Your task is to output every record exactly as it is given.

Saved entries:
---*---

(* ===== verification/SequenceCommands.v ===== *)
(** * Sequence commands

    The typed commands of the sequence policy and their validation
    ([commands.go]), and the errors of the policy. A validated command carries
    the revision it was issued against. *)

From S2P Require Import Prelude GoTime SequenceData.

Local Open Scope Z_scope.

Definition invalidArgument (message : string) (args : list fmt_arg) : error :=
  DomainError ErrorInvalidArgument ("sequence policy: " ++ message) args.
Definition invalidTransition (message : string) (args : list fmt_arg) : error :=
  DomainError ErrorInvalidTransition ("sequence policy: " ++ message) args.
Definition notFound (message : string) (args : list fmt_arg) : error :=
  DomainError ErrorNotFound ("sequence policy: " ++ message) args.
Definition commandInvalid (message : string) : error :=
  DomainError ErrorInvalidArgument ("AMAN command: " ++ message) [].

Record CommandMetadata := mk_metadata { cm_CommandID : string; cm_ExpectedRevision : Z }.

Record MoveFlightCommand := mk_move {
  mv_Metadata : CommandMetadata;
  mv_Callsign : string;
  mv_RunwayGroupID : string;
  mv_BeforeCallsign : option string;
  mv_AfterCallsign : option string
}.

(** [ApplyManualFreezeCommand], [ReleaseManualFreezeCommand] and
    [ApplyGoAroundCommand] have the same fields. *)
Record FlightActionCommand := mk_action {
  ac_Metadata : CommandMetadata;
  ac_Callsign : string;
  ac_At : Time
}.

Record SetRateCommand := mk_set_rate {
  rt_Metadata : CommandMetadata;
  rt_RunwayGroupID : string;
  rt_ArrivalsPerHour : Z;
  rt_EffectiveAt : Time
}.

Record SwapFlightsCommand := mk_swap {
  sw_Metadata : CommandMetadata;
  sw_Callsign : string;
  sw_OtherCallsign : string
}.

Record GoAroundPolicy := mk_goaround { gp_Delay : Duration; gp_MaxCascade : Z }.

Definition validID (value : string) : bool := negb (str_empty value) && str_eqb (TrimSpace value) value.

Definition validateMetadata (metadata : CommandMetadata) (revision : Z) : outcome unit :=
  _ ← guard_err (negb (validID (cm_CommandID metadata))) (invalidArgument "command ID is required" []);
  guard_err (negb (cm_ExpectedRevision metadata =? revision))
    (DomainError ErrorRevisionConflict "expected revision %d does not match current revision %d"
                 [AInt (cm_ExpectedRevision metadata); AInt revision]).

(** The anchor of a move: [BeforeCallsign], or [AfterCallsign] when it is nil. *)
Definition mv_anchor (c : MoveFlightCommand) : option string :=
  match mv_BeforeCallsign c with Some b => Some b | None => mv_AfterCallsign c end.

Definition MoveFlightCommand_Validate (c : MoveFlightCommand) (revision : Z) : outcome unit :=
  _ ← validateMetadata (mv_Metadata c) revision;
  _ ← guard_err (negb (validID (mv_Callsign c)) || negb (validID (mv_RunwayGroupID c)))
        (invalidArgument "move flight and runway group are required" []);
  _ ← guard_err (Bool.eqb (is_nil (mv_BeforeCallsign c)) (is_nil (mv_AfterCallsign c)))
        (invalidArgument "move requires exactly one before or after anchor" []);
  anchor ← deref (mv_anchor c);
  guard_err (negb (validID anchor) || str_eqb anchor (mv_Callsign c))
    (invalidArgument "move anchor must identify another flight" []).

Definition validateFlightAction (metadata : CommandMetadata) (revision : Z) (callsign : string) (at_ : Time)
  : outcome unit :=
  _ ← validateMetadata metadata revision;
  guard_err (negb (validID callsign) || negb (validUTC at_))
    (invalidArgument "flight action requires a flight and UTC time" []).

Definition FlightActionCommand_Validate (c : FlightActionCommand) (revision : Z) : outcome unit :=
  validateFlightAction (ac_Metadata c) revision (ac_Callsign c) (ac_At c).

Definition SetRateCommand_Validate (c : SetRateCommand) (revision : Z) : outcome unit :=
  _ ← validateMetadata (rt_Metadata c) revision;
  guard_err (negb (validID (rt_RunwayGroupID c)) || (rt_ArrivalsPerHour c =? 0) || negb (validUTC (rt_EffectiveAt c)))
    (invalidArgument "rate requires a runway group, positive rate, and UTC effective time" []).

Definition GoAroundPolicy_Validate (p : GoAroundPolicy) : outcome unit :=
  guard_err ((gp_Delay p <=? 0) || (gp_MaxCascade p <? 1))
    (invalidArgument "go-around delay and cascade bound must be positive" []).

(** [aman.SwapFlightsCommand.Validate], which does not look at the revision. *)
Definition SwapFlightsCommand_Validate (c : SwapFlightsCommand) : outcome unit :=
  _ ← guard_err (negb (validID (cm_CommandID (sw_Metadata c)))) (commandInvalid "command ID is required");
  _ ← guard_err (negb (validID (sw_Callsign c))) (commandInvalid "callsign is required");
  guard_err (negb (validID (sw_OtherCallsign c)) || str_eqb (sw_OtherCallsign c) (sw_Callsign c))
    (commandInvalid "swap requires two different flights").

(** ** What validation guarantees *)

Lemma validateMetadata_ok m revision u :
  validateMetadata m revision = Ok u → validID (cm_CommandID m) = true ∧ cm_ExpectedRevision m = revision.
Proof.
  unfold validateMetadata. intros H. bind_inv H. apply guard_err_ok in E, H. bsplit. zbool. done.
Qed.

Lemma MoveFlightCommand_Validate_ok c revision u :
  MoveFlightCommand_Validate c revision = Ok u →
  cm_ExpectedRevision (mv_Metadata c) = revision ∧
  ∃ anchor, mv_anchor c = Some anchor ∧ anchor ≠ mv_Callsign c ∧
    ((mv_BeforeCallsign c = Some anchor ∧ mv_AfterCallsign c = None) ∨
     (mv_BeforeCallsign c = None ∧ mv_AfterCallsign c = Some anchor)).
Proof.
  unfold MoveFlightCommand_Validate. intros H. bind_inv H. apply validateMetadata_ok in E as [_ Hr].
  bind_inv H. bind_inv H. bind_inv H. apply guard_err_ok in E0, H. bsplit. split; [done|].
  unfold mv_anchor in *. destruct (mv_BeforeCallsign c) as [b|], (mv_AfterCallsign c) as [a|]; simpl in *; try done;
    injection E1 as ->; eexists; (split_and!; [done|by apply str_eqb_neq|auto]).
Qed.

---*---

TASK OUTPUT:
(* ===== verification/SequenceCommands.v ===== *)
(** * Sequence commands

    The typed commands of the sequence policy and their validation
    ([commands.go]), and the errors of the policy. A validated command carries
    the revision it was issued against. *)

From S2P Require Import Prelude GoTime SequenceData.

Local Open Scope Z_scope.

Definition invalidArgument (message : string) (args : list fmt_arg) : error :=
  DomainError ErrorInvalidArgument ("sequence policy: " ++ message) args.
Definition invalidTransition (message : string) (args : list fmt_arg) : error :=
  DomainError ErrorInvalidTransition ("sequence policy: " ++ message) args.
Definition notFound (message : string) (args : list fmt_arg) : error :=
  DomainError ErrorNotFound ("sequence policy: " ++ message) args.
Definition commandInvalid (message : string) : error :=
  DomainError ErrorInvalidArgument ("AMAN command: " ++ message) [].

Record CommandMetadata := mk_metadata { cm_CommandID : string; cm_ExpectedRevision : Z }.

Record MoveFlightCommand := mk_move {
  mv_Metadata : CommandMetadata;
  mv_Callsign : string;
  mv_RunwayGroupID : string;
  mv_BeforeCallsign : option string;
  mv_AfterCallsign : option string
}.

(** [ApplyManualFreezeCommand], [ReleaseManualFreezeCommand] and
    [ApplyGoAroundCommand] have the same fields. *)
Record FlightActionCommand := mk_action {
  ac_Metadata : CommandMetadata;
  ac_Callsign : string;
  ac_At : Time
}.

Record SetRateCommand := mk_set_rate {
  rt_Metadata : CommandMetadata;
  rt_RunwayGroupID : string;
  rt_ArrivalsPerHour : Z;
  rt_EffectiveAt : Time
}.

Record SwapFlightsCommand := mk_swap {
  sw_Metadata : CommandMetadata;
  sw_Callsign : string;
  sw_OtherCallsign : string
}.

Record GoAroundPolicy := mk_goaround { gp_Delay : Duration; gp_MaxCascade : Z }.

Definition validID (value : string) : bool := negb (str_empty value) && str_eqb (TrimSpace value) value.

Definition validateMetadata (metadata : CommandMetadata) (revision : Z) : outcome unit :=
  _ ← guard_err (negb (validID (cm_CommandID metadata))) (invalidArgument "command ID is required" []);
  guard_err (negb (cm_ExpectedRevision metadata =? revision))
    (DomainError ErrorRevisionConflict "expected revision %d does not match current revision %d"
                 [AInt (cm_ExpectedRevision metadata); AInt revision]).

(** The anchor of a move: [BeforeCallsign], or [AfterCallsign] when it is nil. *)
Definition mv_anchor (c : MoveFlightCommand) : option string :=
  match mv_BeforeCallsign c with Some b => Some b | None => mv_AfterCallsign c end.

Definition MoveFlightCommand_Validate (c : MoveFlightCommand) (revision : Z) : outcome unit :=
  _ ← validateMetadata (mv_Metadata c) revision;
  _ ← guard_err (negb (validID (mv_Callsign c)) || negb (validID (mv_RunwayGroupID c)))
        (invalidArgument "move flight and runway group are required" []);
  _ ← guard_err (Bool.eqb (is_nil (mv_BeforeCallsign c)) (is_nil (mv_AfterCallsign c)))
        (invalidArgument "move requires exactly one before or after anchor" []);
  anchor ← deref (mv_anchor c);
  guard_err (negb (validID anchor) || str_eqb anchor (mv_Callsign c))
    (invalidArgument "move anchor must identify another flight" []).

Definition validateFlightAction (metadata : CommandMetadata) (revision : Z) (callsign : string) (at_ : Time)
  : outcome unit :=
  _ ← validateMetadata metadata revision;
  guard_err (negb (validID callsign) || negb (validUTC at_))
    (invalidArgument "flight action requires a flight and UTC time" []).

Definition FlightActionCommand_Validate (c : FlightActionCommand) (revision : Z) : outcome unit :=
  validateFlightAction (ac_Metadata c) revision (ac_Callsign c) (ac_At c).

Definition SetRateCommand_Validate (c : SetRateCommand) (revision : Z) : outcome unit :=
  _ ← validateMetadata (rt_Metadata c) revision;
  guard_err (negb (validID (rt_RunwayGroupID c)) || (rt_ArrivalsPerHour c =? 0) || negb (validUTC (rt_EffectiveAt c)))
    (invalidArgument "rate requires a runway group, positive rate, and UTC effective time" []).

Definition GoAroundPolicy_Validate (p : GoAroundPolicy) : outcome unit :=
  guard_err ((gp_Delay p <=? 0) || (gp_MaxCascade p <? 1))
    (invalidArgument "go-around delay and cascade bound must be positive" []).

(** [aman.SwapFlightsCommand.Validate], which does not look at the revision. *)
Definition SwapFlightsCommand_Validate (c : SwapFlightsCommand) : outcome unit :=
  _ ← guard_err (negb (validID (cm_CommandID (sw_Metadata c)))) (commandInvalid "command ID is required");
  _ ← guard_err (negb (validID (sw_Callsign c))) (commandInvalid "callsign is required");
  guard_err (negb (validID (sw_OtherCallsign c)) || str_eqb (sw_OtherCallsign c) (sw_Callsign c))
    (commandInvalid "swap requires two different flights").

(** ** What validation guarantees *)

Lemma validateMetadata_ok m revision u :
  validateMetadata m revision = Ok u → validID (cm_CommandID m) = true ∧ cm_ExpectedRevision m = revision.
Proof.
  unfold validateMetadata. intros H. bind_inv H. apply guard_err_ok in E, H. bsplit. zbool. done.
Qed.

Lemma MoveFlightCommand_Validate_ok c revision u :
  MoveFlightCommand_Validate c revision = Ok u →
  cm_ExpectedRevision (mv_Metadata c) = revision ∧
  ∃ anchor, mv_anchor c = Some anchor ∧ anchor ≠ mv_Callsign c ∧
    ((mv_BeforeCallsign c = Some anchor ∧ mv_AfterCallsign c = None) ∨
     (mv_BeforeCallsign c = None ∧ mv_AfterCallsign c = Some anchor)).
Proof.
  unfold MoveFlightCommand_Validate. intros H. bind_inv H. apply validateMetadata_ok in E as [_ Hr].
  bind_inv H. bind_inv H. bind_inv H. apply guard_err_ok in E0, H. bsplit. split; [done|].
  unfold mv_anchor in *. destruct (mv_BeforeCallsign c) as [b|], (mv_AfterCallsign c) as [a|]; simpl in *; try done;
    injection E1 as ->; eexists; (split_and!; [done|by apply str_eqb_neq|auto]).
Qed.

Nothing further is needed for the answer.